PARIS: Une nouvelle étape du marathon budgétaire s'ouvre mardi à l'Assemblée: avec la suspension de la réforme des retraites et d'autres mesures explosives, le budget de la Sécurité sociale arrive dans l'hémicycle, où son adoption la semaine prochaine est on ne peut plus incertaine.
Les députés vont examiner le projet de loi de financement de la Sécurité sociale (PLFSS), sans avoir réussi à terminer l'examen du budget de l'Etat qui va reprendre mi-novembre.
Franchises médicales, durée des arrêts de travail, cotisation sur les tickets-restaurants... Les discussions sur le PLFSS s'annoncent inflammables, la gauche dénonçant "un musée des horreurs".
Le gouvernement a prévu des économies massives pour réduire le déficit de la Sécu à 17,5 milliards en 2026, contre 23 cette année.
Mais le texte sera sans aucun doute remanié. Le Premier ministre Sébastien Lecornu a lui-même déclaré vendredi être prêt à renoncer au gel des pensions de retraite et minimas sociaux, l'une des mesures les plus contestées.
Une nouvelle concession, après avoir fait inscrire la suspension de la réforme des retraites dans le texte, l'une des conditions du Parti socialiste pour ne pas censurer.
"En réalité c'est sur le PLFSS que le sort du gouvernement se joue dans les jours qui viennent", a déclaré à l'AFP le socialiste Jérôme Guedj.
Les débats débuteront vers 17H00 mardi et doivent durer jusqu'à dimanche soir.
La suspension de la réforme des retraites ne sera discutée qu'en fin d'examen - sauf si l'exécutif décide d'avancer cet article en priorité.
En commission, elle a été adoptée grâce aux voix du RN et des socialistes, et des abstentions, dont celle des députés Renaissance. Les Républicains et Horizons veulent au contraire supprimer l'article.
Mais des incertitudes planent sur l'épineuse question de son financement. Elle coûterait au moins 100 millions d'euros en 2026 et 1,4 milliard en 2027.
La commission a largement rejeté les propositions du gouvernement: une surtaxe sur les complémentaires santé dont beaucoup craignent qu'elle se répercute sur les assurés, et une sous-indexation des pensions de retraite par rapport à l'inflation.
- "Fortes incertitudes" -
Le PS propose une hausse de la CSG sur les revenus du capital. Telle qu'adoptée en commission, elle ferait entrer 2,7 milliards d'euros.
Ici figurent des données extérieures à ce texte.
(** ** The start of the server *)





Lemma startServer_events_listen (config : Config.t) (rt : Runtime) (port : Z) :
  EvListen port ∈ startServer_events config rt -> port = ChattyServer.SERVER_PORT.
Proof.
  destruct rt as [env pid [ec|] [|e1|] [|e2|] [|] [|]]; run_startServer; intros H;
    repeat (apply elem_of_cons in H as [H|H];
            [first [discriminate H | injection H as ->; reflexivity]|]);
    inversion H.
Qed.

(** C10: whatever the settings object, the environment and the broker, the
    only port the process ever listens on is the constant 5000. *)
Theorem listens_on_port_5000_only (config : Config.t) (rt : Runtime)
    (routes : list RouteDef) (port : Z) :
  EvListen port ∈ trace (Application.initialize config rt routes boot).2 ->
  port = 5000.
Proof.
  destruct (validate_entries_cases (Config.entries config)) as [Hv|[e Hv]].
  - rewrite (initialize_run_valid config rt routes boot Hv). cbn [snd trace boot].
    rewrite app_nil_l, elem_of_app, !elem_of_cons.
    intros [[H|[H|H]]|H]; [discriminate H|discriminate H|inversion H|].
    apply (startServer_events_listen config rt port H).
  - rewrite (initialize_run_invalid config rt routes boot e Hv). cbn [snd trace boot].
    intros H. inversion H.
Qed.

(** With the broker up the process does listen, and on port 5000. *)
Lemma listens_on_port_5000_only_witness :
  EvListen 5000
  ∈ trace (Application.initialize (Config.new env_no_database_url) rt_links_up
             [user_route] boot).2
  /\ ChattyServer.SERVER_PORT = 5000.
Proof.
  assert (H : EvListen 5000
              ∈ trace (Application.initialize (Config.new env_no_database_url)
                         rt_links_up [user_route] boot).2).
  { vm_compute. do 12 right. left. }
  split; [exact H|].
  exact (listens_on_port_5000_only (Config.new env_no_database_url)
           rt_links_up [user_route] 5000 H).
Defined.

Lemma startServer_events_no_exit (config : Config.t) (rt : Runtime) (code : Z) :
  EvProcessExit code ∉ startServer_events config rt.
Proof.
  destruct rt as [env pid [ec|] [|e1|] [|e2|] [|] [|]]; run_startServer; intros H;
    repeat (apply elem_of_cons in H as [H|H]; [discriminate H|]);
    inversion H.
Qed.

Lemma startServer_rejected (config : Config.t) (rt : Runtime) :
  (exists e, pub_connect rt = Rejected e) \/ (exists e, sub_connect rt = Rejected e) ->
  startServer_result config rt = Ret tt
  /\ (forall port, EvListen port ∉ startServer_events config rt)
  /\ exists e, last (startServer_events config rt)
               = Some (EvLogError ChattyServer.log [LogErr e]).
Proof.
  destruct rt as [env pid [ec|] [|e1|] [|e2|] [|] [|]]; simpl;
    intros [[e He]|[e He]]; try discriminate He;
    (split; [reflexivity|]);
    (split;
     [ intros port; run_startServer; intros H;
       repeat (apply elem_of_cons in H as [H|H]; [discriminate H|]);
       inversion H
     | run_startServer; eexists; reflexivity ]).
Qed.

(** C3, on the code: when the broker refuses a link, [startServer] logs the
    failure and returns; the server does not listen, and the process does
    not exit: no [process.exit] is among the events. *)
Theorem broker_link_failure_logged_not_fatal (config : Config.t)
    (rt : Runtime) (w : World) :
  (exists e, pub_connect rt = Rejected e) \/ (exists e, sub_connect rt = Rejected e) ->
  exists evs e,
    ChattyServer.startServer config rt w
    = (Ret tt, {| stack := stack w; trace := trace w ++ evs |})
    /\ last evs = Some (EvLogError ChattyServer.log [LogErr e])
    /\ (forall code, EvProcessExit code ∉ evs)
    /\ (forall port, EvListen port ∉ evs).
Proof.
  intros Hrej.
  destruct (startServer_rejected config rt Hrej) as (Hres & Hlisten & e & Hlast).
  exists (startServer_events config rt), e.
  rewrite startServer_run, Hres.
  split; [reflexivity|]. split; [exact Hlast|]. split; [|exact Hlisten].
  intros code. apply startServer_events_no_exit.
Qed.

(** The publish-side link is refused: the run ends with the failure logged
    and nothing after it. *)
Lemma broker_link_failure_logged_not_fatal_witness :
  exists evs e,
    ChattyServer.startServer (Config.new env_no_database_url) rt_pub_refused boot
    = (Ret tt, {| stack := stack boot; trace := trace boot ++ evs |})
    /\ last evs = Some (EvLogError ChattyServer.log [LogErr e])
    /\ (forall code, EvProcessExit code ∉ evs)
    /\ (forall port, EvListen port ∉ evs).
Proof.
  apply (broker_link_failure_logged_not_fatal (Config.new env_no_database_url)
           rt_pub_refused boot).
  left. exists econnrefused. reflexivity.
Defined.

(** The same run, event by event. *)
Example startServer_pub_refused :
  ChattyServer.startServer (Config.new env_no_database_url) rt_pub_refused boot
  = (Ret tt,
     {| stack := [];
        trace :=
          [ EvNewHttpServer;
            EvNewSocketServer (Some "http://localhost:3000")
              ["GET"; "POST"; "PUT"; "DELETE"; "OPTIONS"];
            EvCreateClient (Some "redis://localhost:6379");
            EvDuplicate;
            EvConnectCalled pubClient;
            EvConnectCalled subClient;
            EvLogError "server" [LogErr econnrefused] ] |}).
Proof. vm_compute. reflexivity. Qed.

(** ** The database connection *)

(** C8: when the first [mongoose.connect] rejects, the failure is logged and
    the process exits with status 1, and nothing runs after that; when it
    fulfils and the connection is lost later, [connect] is called again and
    the process neither exits nor fails. *)
Theorem database_failure_fatal_disconnect_reconnects (config : Config.t)
    (error : Thrown) (later : list SetupDatabase.Signal) (w : World) :
  let url := template (Config.DATABASE_URL config) in
  (SetupDatabase.databaseConnection config ;;
   SetupDatabase.deliver config (SetupDatabase.ConnectRejected error :: later))%js w
  = (Exit 1,
     {| stack := stack w;
        trace := trace w
                 ++ [ EvMongooseConnect url;
                      EvMongooseOnDisconnected;
                      EvLogError "setupDatabase"
                        [LogStr "Error connecting to database"; LogErr error];
                      EvProcessExit 1 ] |})
  /\ (SetupDatabase.databaseConnection config ;;
      SetupDatabase.deliver config
        [SetupDatabase.ConnectFulfilled; SetupDatabase.Disconnected])%js w
     = (Ret tt,
        {| stack := stack w;
           trace := trace w
                    ++ [ EvMongooseConnect url;
                         EvMongooseOnDisconnected;
                         EvLogInfo "setupDatabase" "Successfully connected to database";
                         EvMongooseConnect url ] |}).
Proof.
  intros url. split.
  - cbv [SetupDatabase.databaseConnection SetupDatabase.connect
         SetupDatabase.deliver SetupDatabase.on_signal bind emit log_error
         process_exit stack trace].
    rewrite <- !app_assoc. reflexivity.
  - cbv [SetupDatabase.databaseConnection SetupDatabase.connect
         SetupDatabase.deliver SetupDatabase.on_signal bind emit log_info ret
         stack trace].
    rewrite <- !app_assoc. reflexivity.
Qed.

(** ** Settings and startup *)

(** C2, as the specification states it, fails: with the database connection
    string absent from the environment, validation passes, the process does
    not exit and, the broker being up, the server listens. *)
Lemma missing_setting_not_fatal_counterexample :
  "DATABASE_URL" ∈ required_settings
  /\ process_env rt_links_up !! "DATABASE_URL" = None
  /\ Config.validateConfig (Config.new (process_env rt_links_up)) = Ret tt
  /\ (Application.main rt_links_up [user_route] boot).1 = Ret tt
  /\ EvListen 5000 ∈ trace (Application.main rt_links_up [user_route] boot).2
  /\ (forall code,
         EvProcessExit code ∉ trace (Application.main rt_links_up [user_route] boot).2).
Proof.
  assert (Hv : Config.validateConfig (Config.new (process_env rt_links_up)) = Ret tt)
    by apply validate_entries_defined, entries_new_defined.
  split; [left|]. split; [vm_compute; reflexivity|]. split; [exact Hv|].
  unfold Application.main.
  rewrite (initialize_run_valid _ rt_links_up [user_route] boot Hv).
  cbn [fst snd trace boot]. rewrite app_nil_l.
  split; [reflexivity|]. split.
  - vm_compute. do 12 right. left.
  - intros code. rewrite elem_of_app, !elem_of_cons.
    intros [[H|[H|H]]|H]; [discriminate H|discriminate H|inversion H|].
    exact (startServer_events_no_exit _ _ _ H).
Qed.

(** C2, amended: startup is aborted by [validateConfig], before the
    database connection, the middleware and the listening socket, with an
    [Error] whose message names the first key of the settings object whose
    value is undefined.  An absent database connection string or token
    secret does not abort it: the constructor gives the field its default
    and the validation passes. *)
Theorem undefined_setting_aborts_startup :
  (forall (config : Config.t) (rt : Runtime) (routes : list RouteDef) (w : World)
          (pre post : list (string * option string)) (key : string),
      Config.entries config = pre ++ (key, None) :: post ->
      Forall (fun kv => is_Some kv.2) pre ->
      Application.initialize config rt routes w
      = (Throw (ThrownOther "Error" ("Configuration " +:+ key +:+ " is undefined.") ""),
         w))
  /\ (forall env : gmap string string,
         env !! "DATABASE_URL" = None ->
         Config.DATABASE_URL (Config.new env)
         = Some "mongodb://127.0.0.1:27017/chattyapp-backend"
         /\ Config.validateConfig (Config.new env) = Ret tt)
  /\ (forall env : gmap string string,
         env !! "JWT_TOKEN" = None ->
         Config.JWT_TOKEN (Config.new env) = Some "1234"
         /\ Config.validateConfig (Config.new env) = Ret tt).
Proof.
  split; [|split].
  - intros config rt routes w pre post key Hentries Hpre.
    apply initialize_run_invalid. unfold Config.validateConfig.
    rewrite Hentries. apply validate_entries_first_undefined. exact Hpre.
  - intros env Habsent. split.
    + unfold Config.new. simpl. rewrite Habsent. reflexivity.
    + apply validate_entries_defined, entries_new_defined.
  - intros env Habsent. split.
    + unfold Config.new. simpl. rewrite Habsent. reflexivity.
    + apply validate_entries_defined, entries_new_defined.
Qed.

(** A settings object without a broker address stops [initialize] at once;
    an environment without a database connection string yields the default
    address. *)
Lemma undefined_setting_aborts_startup_witness :
  Application.initialize config_no_redis_host rt_links_up [user_route] boot
  = (Throw (ThrownOther "Error" "Configuration REDIS_HOST is undefined." ""), boot)
  /\ Config.DATABASE_URL (Config.new env_no_database_url)
     = Some "mongodb://127.0.0.1:27017/chattyapp-backend".
Proof.
  destruct undefined_setting_aborts_startup as (Habort & Hdb & _).
  split.
  - apply (Habort config_no_redis_host rt_links_up [user_route] boot
             (take 7 (Config.entries config_no_redis_host)) [] "REDIS_HOST").
    + reflexivity.
    + repeat constructor; simpl; eauto.
  - apply (Hdb env_no_database_url). vm_compute. reflexivity.
Defined.

(** * Further properties *)

(** ** The first layer that acts on a request *)

Lemma dispatch_first_act (library : Layer -> Request -> Action) (req : Request)
    (layers : list Layer) :
  forall (i : nat) (l : Layer),
    layers !! i = Some l ->
    l <> error_middleware ->
    (forall j l', (j < i)%nat -> layers !! j = Some l' ->
                  l' <> error_middleware
                  /\ ChattyServer.run_layer library l' req = CallNext) ->
    ChattyServer.dispatch library layers None req
    = match ChattyServer.run_layer library l req with
      | Respond s b => ([], ChattyServer.Sent s b)
      | CallNext => ChattyServer.dispatch library (drop (S i) layers) None req
      | Raise e => ChattyServer.dispatch library (drop (S i) layers) (Some e) req
      | RespondEmpty s => ([], ChattyServer.SentEmpty s)
      end.
Proof.
  induction layers as [|l0 layers IH]; intros i l Hi Hne Hbefore.
  - rewrite lookup_nil in Hi. discriminate Hi.
  - destruct i as [|i]; simpl in Hi.
    + injection Hi as ->. destruct l; try congruence; reflexivity.
    + destruct (Hbefore 0%nat l0) as [Hne0 Hpass0]; [lia|reflexivity|].
      change (l0 :: layers) with ([l0] ++ layers).
      rewrite dispatch_pass.
      * simpl drop. apply IH; [exact Hi|exact Hne|].
        intros j l' Hj Hl'. apply (Hbefore (S j) l'); [lia|exact Hl'].
      * intros l' Hl'. apply list_elem_of_singleton in Hl'. subst l'. auto.
Qed.

Lemma dispatch_pending (library : Layer -> Request -> Action) (req : Request)
    (e : Thrown) (ls : list Layer) :
  error_middleware ∉ ls ->
  ChattyServer.dispatch library (ls ++ [error_middleware]) (Some e) req
  = error_outcome e.
Proof.
  induction ls as [|l ls IH]; intros Hnot.
  - destruct e; reflexivity.
  - rewrite not_elem_of_cons in Hnot. destruct Hnot as [Hne Hnot].
    destruct l; try congruence; simpl; apply IH; exact Hnot.
Qed.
Un mécanisme auquel Sébastien Lecornu a semblé ouvert.
"Je ne suis pas sûr qu'il y ait une majorité en séance là-dessus", relève à l'AFP le rapporteur général du texte, Thibault Bazin (LR), pointant que la mesure concerne aussi les plans d'épargne logement (PEL).
Elle représentera "quelques euros" sur ce type de placement, balaye M. Guedj.
Autre point chaud: le doublement des franchises médicales (reste à charge des patients sur des consultations et médicaments), qui rapporterait 2,3 milliards d'euros.
La mesure ne figure pas dans le texte et peut être prise par décret mais elle est vivement combattue à droite comme à gauche, alors qu'elle est l'une des clés prévues pour la réduction du déficit de la Sécu.
Selon M. Bazin, la copie sortie de commission équivaudrait à un déficit "entre 22 et 25 milliards", loin de l'objectif.
La Cour des comptes s'est inquiétée lundi que le redressement proposé par le gouvernement soit "exposé à de fortes incertitudes".
En fonction du débat parlementaire, "on pourrait même assister à un maintien, voire une augmentation du déficit", a alerté son président, Pierre Moscovici.
Il faut que le gouvernement arrive avec "de nouvelles propositions" pour "montrer que la maîtrise du déficit reste la priorité", souligne à l'AFP le président de la commission des Affaires sociales, Frédéric Valletoux (Horizons).
- Vote le 12 novembre -
Les députés devront en tout cas se hâter pour finir dimanche: près de 2.500 amendements ont été déposés (une partie sera irrecevable).
Un vote solennel est ensuite prévu le 12 novembre. Même si l'examen n'est pas terminé ce jour-là, le texte sera quoiqu'il arrive transmis au Sénat en raison des délais constitutionnels.
Si le vote a bien lieu, son adoption dépendra en grande partie des abstentions.
Celle des écologistes et des communistes, qui réclament notamment que les carrières longues soient comprises dans la suspension de la réforme des retraites via un amendement gouvernemental.
Celle du PS, qui a pour l'instant exclu de voter pour.
Et celle du RN, Marine Le Pen n'ayant pas exclu la possibilité d'une abstention - tout comme celle d'un vote contre.